IBD Update -Stem Cells for Perianal Disease, Medicine-Induced VEO-IBD, and Thalidomide for VEO-IBD

AL Lightner et al. Inflamm Bowel Dis 2023; 29: 1912-1919. A Phase I Study of Ex Vivo Expanded Allogeneic Bone Marrow–Derived Mesenchymal Stem Cells for the Treatment of Pediatric Perianal Fistulizing Crohn’s Disease

Seven pediatric patients with perianal Crohn’s disease were treated with mesenchymal stem cells. Key finding: At 6 months, 83% had complete clinical and radiographic healing. This healing rate is higher than “the 50% efficacy reported by the only completed randomized control phase III clinical trial.[ADMIRE study].”

MA Baarslag et al. NEJM 2023; 389: 1790-1796. Severe Immune-Related Enteritis after In Utero Exposure to Pembrolizumab

This case report details severe immune-related gastroenterocolitis after in utero exposure to pembrolizumab, an anti–PD-1 agent; the infant presented at 4 months of life. Extensive testing did not identify any underlying causes of VEO-IBD. This infant required TPN for a short period, but subsequently responded to treatment with glucocorticosteroids and infliximab (with plans to continue until at least 3 years of age). Both programmed death 1 (PD-1) and cytotoxic T-lymphocyte-associated antigen 4 (CTLA-4) immune checkpoint inhibitors are negative regulators of T-cell immune function. Inhibition of these targets, resulting in increased activation of the immune system and can result in medication-induced colitis in the patients who take them and potentially in infants exposed to these agents in utero.

M Bramuzzo et al.
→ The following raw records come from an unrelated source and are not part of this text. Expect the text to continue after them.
(* ===== verification/StoreReplicas.v ===== *)
(** * Two stores that apply the same command

    [Module StoreReplicas]: the replicated tables that [Store.Apply] leaves are
    determined by the tables before and by the part of the request that is not
    this device's own: its clock, audit records and deadlines do not count. And
    what a new command does to the covered tables. *)

From stdpp Require Import base gmap strings list.
From Stdlib Require Import ZArith NArith Lia.
From S2P Require Import Prelude.
From S2P Require Import GoLib.
From S2P Require Import CodecLayer.
From S2P Require Import DomainValues.
From S2P Require Import EventModel.
From S2P Require Import ChainCommitments.
From S2P Require Import ProjectionStore.
From S2P Require Import StoreRecords.
From S2P Require Import CommandPayload.
From S2P Require Import StoreResults.
From S2P Require Import StoreApply.
From S2P Require Import StoreSound.
From S2P Require Import StoreTheorems.

Module StoreReplicas.

Import StoreRecords StoreResults StoreApply StoreProofs StoreEffects StoreSound StoreRuns.

(** The replicated part of a request. *)
Definition core (request : ApplyRequest) : ApplyRequest :=
  mkApplyRequest (Term request) (LogIndex request) EmptyString (RecoveryGeneration request)
    (Proposal request) (Outcome request) (Projections request) (RecordActivity request)
    (ActivityTaskID request) [] (Checkpoint request) [] [].

Definition agree (r r' : ApplyRequest) : Prop := core r = core r'.

(** [by_core]: two requests of one core give the same value. *)
Ltac by_core :=
  match goal with
  | |- agree ?r ?r' → _ =>
      destruct r, r'; unfold agree, core; cbn; intros [= <- <- <- <- <- <- <- <- <-]; reflexivity
  end.

Section Lib.
Context `{NormLib, JCSLib, CryptoLib, FlateLib}.
Context `{!DeviceTables, !StoreSchema, !ProjectionStore.Schema}.

Lemma core_commitments prior r r' mutations :
  agree r r' →
  computeApplyCommitments prior r mutations = computeApplyCommitments prior r' mutations.
Proof. by_core. Qed.
Lemma core_projections r r' : agree r r' → Projections r = Projections r'.
Proof. by_core. Qed.
Lemma core_accepted r r' : agree r r' → acceptedRequest r = acceptedRequest r'.
Proof. by_core. Qed.
Lemma core_event r r' : agree r r' → request_event r = request_event r'.
Proof. by_core. Qed.
Lemma core_outcome r r' : agree r r' → Outcome r = Outcome r'.
Proof. by_core. Qed.
Lemma core_activity r r' : agree r r' → RecordActivity r = RecordActivity r'.
Proof. by_core. Qed.
Lemma core_checkpoint r r' : agree r r' → Checkpoint r = Checkpoint r'.
Proof. by_core. Qed.

(** [same_results]: one computation has one result. *)
Ltac same_results :=
  repeat match goal with
  | Hx : ?m = inr ?a, Hy : ?m = inr ?b |- _ =>
      let Heq := fresh in assert (Heq : a = b) by congruence; clear Hy; try subst b; try subst a;
      try injection Heq as ?
  end.

(** [same_tables]: a step of two stores with one set of tables. *)
Ltac same_tables :=
  match goal with |- agree ?r ?r' → _ => destruct r, r' end;
  unfold agree, core; cbn [Term LogIndex AppliedAt RecoveryGeneration Proposal Outcome Projections
    RecordActivity ActivityTaskID Audit Checkpoint LeaseDeadlines DeleteLeaseDeadlines];
  intros [= <- <- <- <- <- <- <- <- <-] Ht Hl Hr;
  unfold writeAcceptedEvent, writeEventProvenance, writeCommandResult, writeCommandResultPayload,
    resultRow, writeRaftCommandApplication, writeActivity, writeConsensusState, advanceRaftWatermark,
    putConsensus, bindNullableUint, requestResult, acceptedRequest in Hl, Hr;
  cbn [Term LogIndex AppliedAt RecoveryGeneration Proposal Outcome Projections tables set_tables
    RecordActivity ActivityTaskID Audit Checkpoint LeaseDeadlines DeleteLeaseDeadlines] in Hl, Hr;
  rewrite ?Ht in Hl;
  repeat match goal with
  | Hx : context [let '(_, _) := ?p in _] |- _ => destruct p
  | Hx : (let* _ := _ in _) = inr _ |- _ => sum_inv Hx
  | Hx : match ?m with Some _ => _ | None => _ end = inr _ |- _ => destruct m eqn:?
  | Hx : (if _ then inl _ else _) = inr _ |- _ => apply throw_inr in Hx as [_ Hx]
  end; same_results; simplify_eq; cbn [tables set_tables]; rewrite ?Ht; try done.

Lemma event_tables r r' s s' t t' : agree r r' → tables s = tables s' →
  writeAcceptedEvent s r = inr t → writeAcceptedEvent s' r' = inr t' → tables t = tables t'.
Proof. same_tables. Qed.

Lemma application_tables r r' s s' t t' : agree r r' → tables s = tables s' →
  writeRaftCommandApplication s r = inr t → writeRaftCommandApplication s' r' = inr t' →
  tables t = tables t'.
Proof. same_tables. Qed.

Lemma activity_tables r r' s s' t t' : agree r r' → tables s = tables s' →
  writeActivity s r = inr t → writeActivity s' r' = inr t' → tables t = tables t'.
Proof. same_tables. Qed.

Lemma result_tables r r' s s' t t' heads resultJSON mutationJSON :
  agree r r' → tables s = tables s' →
  writeCommandResult s r heads resultJSON mutationJSON = inr t →
  writeCommandResult s' r' heads resultJSON mutationJSON = inr t' → tables t = tables t'.
Proof. same_tables. Qed.

Lemma consensus_tables r r' s s' t t' heads :
  agree r r' → tables s = tables s' →
  writeConsensusState s r heads = inr t → writeConsensusState s' r' heads = inr t' →
  tables t = tables t'.
Proof. same_tables. Qed.

Lemma watermark_tables r r' s s' t t' :
  agree r r' → tables s = tables s' →
  advanceRaftWatermark s r = inr t → advanceRaftWatermark s' r' = inr t' → tables t = tables t'.
Proof. same_tables. Qed.

Lemma checkpoint_tables s s' t t' record : tables s = tables s' →
  writeCheckpoint s record = inr t → writeCheckpoint s' record = inr t' → tables t = tables t'.
Proof.
  intros Ht Hl Hr. unfold writeCheckpoint in Hl, Hr. rewrite Ht in Hl. sum_inv Hl. sum_inv Hr.
  simplify_eq/=. by rewrite Ht.
Qed.

Lemma accepted_tables failpoint failpoint' s s' r r' heads t t' :
  agree r r' → tables s = tables s' →
  applyAccepted failpoint s r heads = inr t → applyAccepted failpoint' s' r' heads = inr t' →
  tables t = tables t'.
Proof.
  unfold applyAccepted. intros Hc Ht Hl Hr. rewrite (core_accepted _ _ Hc) in Hl.
  sum_inv Hl. sum_inv Hr. injection Hl as <-. injection Hr as <-.
  destruct (acceptedRequest r').
  - rewrite (provenance_effect _ _ _ _ Hx0), (provenance_effect _ _ _ _ Hx2).
    exact (event_tables _ _ _ _ _ _ Hc Ht Hx Hx1).
  - by simplify_eq.
Qed.

Lemma outcome_tables failpoint failpoint' s s' r r' heads resultJSON mutationJSON t t' :
  agree r r' → tables s = tables s' →
  applyOutcome failpoint s r heads resultJSON mutationJSON = inr t →
  applyOutcome failpoint' s' r' heads resultJSON mutationJSON = inr t' → tables t = tables t'.
Proof.
  unfold applyOutcome. intros Hc Ht Hl Hr.
  rewrite (core_activity _ _ Hc), (core_checkpoint _ _ Hc) in Hl. sum_inv Hl. sum_inv Hr.
  injection Hl as <-. injection Hr as <-.
  pose proof (result_tables _ _ _ _ _ _ _ _ _ Hc Ht Hx Hx7) as H1'.
  pose proof (application_tables _ _ _ _ _ _ Hc H1' Hx0 Hx8) as H2'.
  assert (H3' : tables x1 = tables x9).
  { destruct (RecordActivity r'); [exact (activity_tables _ _ _ _ _ _ Hc H2' Hx1 Hx9)|by simplify_eq]. }
  apply audit_effect in Hx2, Hx10. rewrite <-Hx2, <-Hx10 in H3'.
  assert (H4' : tables x3 = tables x11).
  { destruct (Checkpoint r') as [record|]; [|by simplify_eq].
    apply and_then_inr in Hx3 as (w & Hw & Hx3). apply and_then_inr in Hx3 as (d & _ & Hx3).
    apply and_then_inr in Hx11 as (w' & Hw' & Hx11). apply and_then_inr in Hx11 as (d' & _ & Hx11).
    injection Hx3 as <-. injection Hx11 as <-. exact (checkpoint_tables _ _ _ _ _ H3' Hw Hw'). }
  apply deadlines_effect in Hx4, Hx12. rewrite <-Hx4, <-Hx12 in H4'.
  apply cleanup_effect in Hx5, Hx13. rewrite <-Hx5, <-Hx13 in H4'.
  exact (consensus_tables _ _ _ _ _ _ _ Hc H4' Hx6 Hx14).
Qed.

(** The steps of a new command. *)
Lemma new_inv failpoint s prior r result t :
  applyNew failpoint s prior r = inr (result, t) →
  ∃ prepared early proven mutations db heads resultJSON mutationJSON device committed,
    projection_result (ProjectionStore.prepareProjectionWrites (Projections r)) = inr prepared ∧
    computeApplyCommitments prior r [] = inr early ∧
    applyAccepted failpoint s r early.1.1 = inr proven ∧
    projection_result (ProjectionStore.projectionMutations (projections (tables proven)) prepared) =
      inr (mutations, db) ∧
    computeApplyCommitments prior r mutations = inr (heads, resultJSON, mutationJSON) ∧
    applyOutcome failpoint (set_device device (set_projections db proven)) r heads resultJSON
      mutationJSON = inr committed ∧
    tables t = tables committed ∧ admissionRevision t = AdmissionRevision result ∧
    result = mkApplyResult heads (Outcome r) (AdmissionRevision result) false.
Proof.
  unfold applyNew. intros Hl. sum_inv Hl. destruct x0 as [[early l] l0]. sum_inv Hl.
  destruct x1 as [mutations db]. sum_inv Hl. destruct x1 as [[heads resultJSON] mutationJSON].
  sum_inv Hl. injection Hl as <- <-. eexists x, (early, l, l0), x0, mutations, db, heads, _, _, _, x2.
  by split_and!.
Qed.

Lemma new_tables failpoint failpoint' s s' prior r r' result result' t t' :
  agree r r' → tables s = tables s' →
  applyNew failpoint s prior r = inr (result, t) → applyNew failpoint' s' prior r' = inr (result', t') →
  tables t = tables t' ∧ Heads result = Heads result' ∧ ResultOutcome result = ResultOutcome result' ∧
  Duplicate result = Duplicate result'.
Proof.
  intros Hc Ht (prepared & early & proven & mutations & db & heads & resultJSON & mutationJSON &
    device & committed & Hp & He & Ha & Hm & Hh & Ho & -> & _ & ->)%new_inv
   (prepared' & early' & proven' & mutations' & db' & heads' & resultJSON' & mutationJSON' &
    device' & committed' & Hp' & He' & Ha' & Hm' & Hh' & Ho' & -> & _ & ->)%new_inv.
  rewrite (core_projections _ _ Hc) in Hp. assert (prepared = prepared') as <- by congruence.
  rewrite (core_commitments _ _ _ _ Hc) in He. rewrite (core_commitments _ _ _ _ Hc) in Hh. assert (early = early') as <- by congruence.
  pose proof (accepted_tables _ _ _ _ _ _ _ _ _ Hc Ht Ha Ha') as Hproven.
  rewrite Hproven in Hm. assert (mutations = mutations' ∧ db = db') as [<- <-] by (split; congruence).
  assert (heads = heads' ∧ resultJSON = resultJSON' ∧ mutationJSON = mutationJSON') as (<- & <- & <-)
    by (split_and!; congruence).
  split; [|by rewrite (core_outcome _ _ Hc)]. refine (outcome_tables _ _ _ _ _ _ _ _ _ _ _ Hc _ Ho Ho').
  unfold set_device, set_projections, set_tables. cbn [tables]. by rewrite Hproven.
Qed.

Lemma duplicate_tables s s' prior r r' stored result result' t t' :
  agree r r' → tables s = tables s' →
  applyDuplicate s prior stored r = inr (result, t) →
  applyDuplicate s' prior stored r' = inr (result', t') →
  tables t = tables t' ∧ Heads result = Heads result' ∧ ResultOutcome result = ResultOutcome result' ∧
  Duplicate result = Duplicate result'.
Proof.
  unfold applyDuplicate. intros Hc Ht Hl Hr. sum_inv Hl. sum_inv Hr. injection Hl as <- <-.
  injection Hr as <- <-. split; [|done].
  pose proof Hc as Hc'. unfold agree, core in Hc'. injection Hc' as H1' H2' H3' H4' H5' H6' H7' H8' H9'.
  refine (watermark_tables _ _ _ _ _ _ Hc _ Hx2 Hx6).
  refine (application_tables _ _ _ _ _ _ _ _ Hx1 Hx5); [|exact Ht].
  unfold agree, core. cbn. by rewrite H1', H2', H4', H5', H6', H7', H8', H9'.
Qed.

(** The tables after a command. *)
Lemma apply_tables failpoint failpoint' s s' r r' result result' t t' :
  agree r r' → tables s = tables s' →
  Apply failpoint s r = inr (result, t) → Apply failpoint' s' r' = inr (result', t') →
  tables t = tables t' ∧ Heads result = Heads result' ∧ ResultOutcome result = ResultOutcome result' ∧
  Duplicate result = Duplicate result'.
Proof.
  intros Hc Ht (prior & Hprior & _ & Hbranch)%apply_inv (prior' & Hprior' & _ & Hbranch')%apply_inv.
  rewrite Ht in Hprior. assert (prior = prior') as <- by congruence.
  rewrite Ht, (core_event _ _ Hc) in Hbranch.
  destruct Hbranch as [(stored & Hs & Hl)|[Hs Hl]], Hbranch' as [(stored' & Hs' & Hr)|[Hs' Hr]];
    [|congruence..|exact (new_tables _ _ _ _ _ _ _ _ _ _ _ Hc Ht Hl Hr)].
  assert (stored = stored') as <- by congruence.
  exact (duplicate_tables _ _ _ _ _ _ _ _ _ _ Hc Ht Hl Hr).
Qed.

(** ** The covered tables *)

(** [keeps_projections]: a step that writes no covered table. *)
Ltac keeps_projections :=
  intros Hw; unfold writeRaftCommandApplication, writeActivity, writeCheckpoint, writeCommandResult,
    writeCommandResultPayload, writeConsensusState, advanceRaftWatermark, putConsensus in Hw;
  repeat match goal with
  | Hx : (let* _ := _ in _) = inr _ |- _ => sum_inv Hx
  | Hx : match ?m with Some _ => _ | None => _ end = inr _ |- _ => destruct m eqn:?
  | Hx : (if _ then inl _ else _) = inr _ |- _ => apply throw_inr in Hx as [_ Hx]
  end; simplify_eq; done.

Lemma result_projections s r heads resultJSON mutationJSON t :
  writeCommandResult s r heads resultJSON mutationJSON = inr t →
  projections (tables t) = projections (tables s).
Proof. keeps_projections. Qed.
Lemma application_projections s r t :
  writeRaftCommandApplication s r = inr t → projections (tables t) = projections (tables s).
Proof. keeps_projections. Qed.
Lemma activity_projections s r t :
  writeActivity s r = inr t → projections (tables t) = projections (tables s).
Proof. keeps_projections. Qed.
Lemma checkpoint_projections s record t :
  writeCheckpoint s record = inr t → projections (tables t) = projections (tables s).
Proof. keeps_projections. Qed.
Lemma consensus_projections s r heads t :
  writeConsensusState s r heads = inr t → projections (tables t) = projections (tables s).
Proof. keeps_projections. Qed.

Lemma outcome_projections failpoint s r heads resultJSON mutationJSON t :
  applyOutcome failpoint s r heads resultJSON mutationJSON = inr t →
  projections (tables t) = projections (tables s).
Proof.
  unfold applyOutcome. intros Hl. sum_inv Hl. injection Hl as <-.
  rewrite (consensus_projections _ _ _ _ Hx6), (cleanup_effect _ _ _ Hx5),
    (deadlines_effect _ _ _ _ Hx4).
  assert (projections (tables x3) = projections (tables x2)) as ->.
  { destruct (Checkpoint r); [|by simplify_eq]. sum_inv Hx3. injection Hx3 as <-.
    match goal with Hw : writeCheckpoint _ _ = inr _ |- _ =>
      exact (checkpoint_projections _ _ _ Hw) end. }
  rewrite (audit_effect _ _ _ Hx2).
  assert (projections (tables x1) = projections (tables x0)) as ->.
  { destruct (RecordActivity r); [by apply activity_projections in Hx1|by simplify_eq]. }
  rewrite (application_projections _ _ _ Hx0). by apply result_projections in Hx.
Qed.

(** A new command writes its prepared rows. *)
Lemma new_projections failpoint s prior r result t :
  applyNew failpoint s prior r = inr (result, t) →
  ∃ prepared mutations,
    ProjectionStore.prepareProjectionWrites (Projections r) = inr prepared ∧
    ProjectionStore.projectionMutations (projections (tables s)) prepared =
      inr (mutations, projections (tables t)).
Proof.
  intros (prepared & early & proven & mutations & db & heads & resultJSON & mutationJSON &
    device & committed & Hp & _ & Ha & Hm & _ & Ho & -> & _)%new_inv.
  apply accepted_effect in Ha as (_ & _ & _ & _ & _ & Ha).
  apply outcome_projections in Ho. unfold projection_result in Hp, Hm.
  destruct (ProjectionStore.prepareProjectionWrites _) eqn:He; [done|]. injection Hp as ->.
  rewrite Ha in Hm. destruct (ProjectionStore.projectionMutations _ _) eqn:Hw; [done|].
  injection Hm as ->. exists prepared, mutations. by rewrite Ho.
Qed.

(** A duplicate writes none. *)
Lemma duplicate_projections s prior r stored result t :
  applyDuplicate s prior stored r = inr (result, t) →
  readConsensusState (tables s) = inr (Some prior) →
  projections (tables t) = projections (tables s).
Proof. intros Hd Hp. by destruct (duplicate_effect _ _ _ _ _ _ Hd Hp) as (_ & _ & ? & ? & _ & ->). Qed.

End Lib.

End StoreReplicas.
Inflamm Bowel Dis 2024; 30: 20-28. https://doi.org/10.1093/ibd/izad018. Efficacy and Tolerance of Thalidomide in Patients With Very Early Onset Inflammatory Bowel Disease

This retrospective study with 39 patients with VEO and 39 patients with pediatric IBD.

Key findings:

  • The treatment persistence at 1, 2, and 3 years was 68.2%, 57.0%, and 50.9% for VEOIBD patients and 81.7%, 60.0% and 33.0% for pIBD patients, respectively 
  • A significantly higher proportion of VEOIBD patients discontinued therapy due to lack of efficacy (48.2% vs 17.2%; P = .03), while AEs were the main reason for discontinuation in pIBD patients
  • A significatively lower number of VEOIBD patients experienced AEs compared with pIBD patients (14 [35.9%] vs 30 [76.9%]; P = .0005).

Treatment persistence:

Treatment persistence

Related blog posts:

Impressive Results for Risankizumab in Refractory Crohn’s Disease

D Alsoud et al Inflamm Bowel Dis 2024; izad315https://doi.org/10.1093/ibd/izad315. Real-world Effectiveness and Safety of Risankizumab in Patients with Moderate to Severe Multirefractory Crohn’s Disease: A Belgian Multicentric Cohort Study

Methods: Data from consecutive adult CD patients who started risankizumab before April 2023 were retrospectively collected at 6 Belgian centers. A total of 69 patients (56.5% female, median age 37.2 years, 85.5% exposed to ≥4 different advanced therapies and 98.6% to ustekinumab, 14 with an ostomy) were included.

Key findings:

  • At week 24, 61.8% (34 of 55) and 18.2% (10 of 55) of patients without an ostomy achieved steroid-free clinical response and remission, respectively.
  • At week 52, these numbers were 58.2% (32 of 55) and 27.3% (15 of 55), respectively. Endoscopic data were available in 32 patients, of whom 50.0% (16 of 32) reached endoscopic response within the first 52 weeks.
  • Results in patients with an ostomy were similar (steroid-free clinical response and remission, 42.9% and 14.3%, respectively).
  • 20.3% (14 of 69) of patients underwent CD-related intestinal resectionsand 18.8% (13 of 69) of patients discontinued risankizumab during followup (median 68 weeks).
  • Risankizumab was well tolerated with no safety issues.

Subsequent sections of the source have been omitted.